Lots of press this morning about Arnold Schwarzenegger’s prime-time speech last night at the Republican National Convention. The Austrian press is naturally proud of its native son and his spectaculat success in America. “Arnold steals the show,” was a common reaction. But the Web site of the Tiroler Tageszeitung has published a review that also points out the downside of Arnold’s stardom – at least in terms of Austrian pride. Schwarzenegger turned his back on the “socialism” he experienced in Austria to seek his fortune in the ‘land of unlimited opportunity.’
Dabei präsentierte Schwarzenegger seine alte Heimat als düsteres Gegenstück zum Amerika der unbegrenzten Möglichkeiten. Die Angst des steirischen Buben am Checkpoint vor den sowjetischen Besatzungstruppen und seine Ablehnung des “sozialistischen Landes Österreich” nach dem Abzug der Sowjets prägten das von Schwarzenegger gezeichnete Österreich-Bild. Nach seiner Emigration in die USA habe ihn dann Richard Nixon davon überzeugt, dass er selber Republikaner sei, der Wahlkampf des Demokraten Hubert Humphrey hingegen habe ihn an den “Sozialismus” in Österreich erinnert. Vermutlich meint Schwarzenegger damit die Sozialdemokratie, denn “sozialistisch” war Österreich ja nie.
If the reaction of the Austrians is bipolar, the German press is blunt in describing the orchestrated schizophrenia of the RNC. The Sueddeutsche Zeitung labels Arnold the “moderate figleaf” But the best reporting is in Der Spiegel where Marc Pitzke exposes the “Jekyll and Hyde” aspect of the RNC. Pitzke juxtaposes the hopeful, upbeat message of Schwarzenegger with a glimpse behind the scenes of a Newt Gingrich rally. Gingrich has a much darker vision for America:
Und damit sich das auch weiter zu ihren Gunsten bewegt, warnt Gingrich vor einer Zukunft ohne Republikaner: “Die Wahl ist nicht zwischen Krieg oder Frieden, die Wahl ist zwischen Krieg oder etwas viel Schlimmerem.” Seine apokalyptische Vision ist die einer Nation, die von der “säkularen Linken” zerstört werde: Überrannt von Immigranten, die nicht wüssten, “wie man Amerikaner ist”; regiert von gottlosen Gerichten; ruiniert von neuen Wirtschaftsriesen wie China.

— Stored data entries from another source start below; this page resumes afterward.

(* ===== verification/StaleRows.v ===== *)
(** * The stored history (internal/querylog/db.go, logger.go)

    The migration of an older database, the check for rows that hold more than
    the current settings would write, the top blocked domains of the database,
    and the fan-out to both loggers. *)

From stdpp Require Import base numbers list gmap sets strings sorting.
From Stdlib Require Import Ascii ZArith Lia.
From S2P Require Import Prelude GoStrings GoConv GoNet Redact QueryLog QueryReads Timeline Stats.

Open Scope string_scope.

(** ** Migration *)

(** A queries table as the migration sees it: its columns, and of each row the
    text of the time and the domain. *)
Record table := mkTable { t_columns : list string; t_rows : list (string * string) }.

(** SQLite's [strftime] to UTC: [None] is NULL. *)
Class Strftime := strftime_utc : string -> option string.

(** [ensureColumn]: the ALTER runs only when the column is missing. *)
Definition ensureColumn (column : string) (t : table) : table :=
  if bool_decide (column ∈ t_columns t) then t else mkTable (t_columns t ++ [column])%list (t_rows t).

Definition migrated_columns : list string := ["cache_hit"; "rcode"; "synthesized"; "block_source"].

(** [ts NOT LIKE '%Z' AND strftime(...) IS NOT NULL]: LIKE ignores the case. *)
Definition ends_z (ts : string) : bool := has_suffix ts "Z" || has_suffix ts "z".

Definition utc_ts `{Strftime} (ts : string) : string :=
  if ends_z ts then ts else match strftime_utc ts with Some ts' => ts' | None => ts end.

(** SQLite's [lower] folds ASCII letters. *)
Definition migrate_row `{Strftime} (r : string * string) : string * string :=
  (utc_ts (fst r), if (snd r =? ascii_lower (snd r))%string then snd r else ascii_lower (snd r)).

Definition migrate `{Strftime} (t : table) : table :=
  let t := fold_left (fun t c => ensureColumn c t) migrated_columns t in
  mkTable (t_columns t) (map migrate_row (t_rows t)).

(** ** Rows that hold more than the settings would write *)

(** The conditions of the query, joined with OR. *)
Inductive stale_cond := StaleAll | StaleAllowed | StaleHasClient | StaleClientIn (clients : list string).

Definition stale_holds (r : QRecord) (c : stale_cond) : bool :=
  match c with
  | StaleAll => true
  | StaleAllowed => negb (RBlocked r)
  | StaleHasClient => negb (ClientIP r =? "")%string
  | StaleClientIn l => existsb (fun a => (ClientIP r =? a)%string) l
  end.

(** [unmaskedClients]: the distinct clients that masking would change. *)
Definition unmaskedClients (rows : list db_entry) : list string :=
  List.filter (fun c => negb (MaskClientIP c "subnet" =? c)%string)
    (List.filter (fun c => negb (c =? "")%string)
       (elements (list_to_set (C := gset string) (map (fun e => ClientIP (snd e)) rows)))).

Record StaleReport := mkStale {
  st_Rows : Z;
  st_Newest : option Z;
  st_Expires : option Z;
}.

Definition no_stale : StaleReport := mkStale 0 None None.

Definition stale_conds (logQueries clients : string) (rows : list db_entry) : list stale_cond :=
  ((if (logQueries =? "none")%string then [StaleAll]
    else if (logQueries =? "blocked")%string then [StaleAllowed] else []) ++
   (if (clients =? "drop")%string || (clients =? "")%string then [StaleHasClient]
    else if (clients =? "subnet")%string then
      match unmaskedClients rows with [] => [] | l => [StaleClientIn l] end
    else []))%list.

Definition is_stale (conds : list stale_cond) (e : db_entry) : bool := existsb (stale_holds (snd e)) conds.

(** [MAX(ts)] of some rows, in seconds. *)
Definition max_ts (rows : list db_entry) : option Z :=
  match map (fun e => rfc3339 (fst e)) rows with
  | [] => None
  | t :: l => Some (fold_left Z.max l t)
  end.

(** [StaleRows]; the errors are those of its two queries. A time is in seconds;
    the retention period wraps around as in [prune]. *)
Definition StaleRows (logQueries clients : string) (retentionDays : Z) (rows : list db_entry)
    (clients_err query_err : option error) : StaleReport * option error :=
  match (if (clients =? "subnet")%string then clients_err else None) with
  | Some err => (no_stale, Some err)
  | None =>
      match stale_conds logQueries clients rows with
      | [] => (no_stale, None)
      | conds =>
          match query_err with
          | Some err => (no_stale, Some err)
          | None =>
              let stale := List.filter (is_stale conds) rows in
              match max_ts stale with
              | None => (no_stale, None)
              | Some newest =>
                  (mkStale (lenZ stale) (Some newest)
                     (if (0 <? retentionDays)%Z
                      then Some (newest + Z.quot (wrap_s (wrap_s (wrap_s retentionDays * 24) * hour)) second)%Z else None),
                   None)
              end
          end
      end
  end.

Doch Gingrich hat ein Gegenrezept: “patriotische Erziehung”, verbindliches Schulgebet, öffentliche Zurschaustellung der zehn Gebote, Beurlaubung” von Richtern, “die nicht wissen, was sie tun” – und einen Terror-Weltkrieg “bis 2070 oder noch länger”.
Will the American voters be able to see through the clever facade?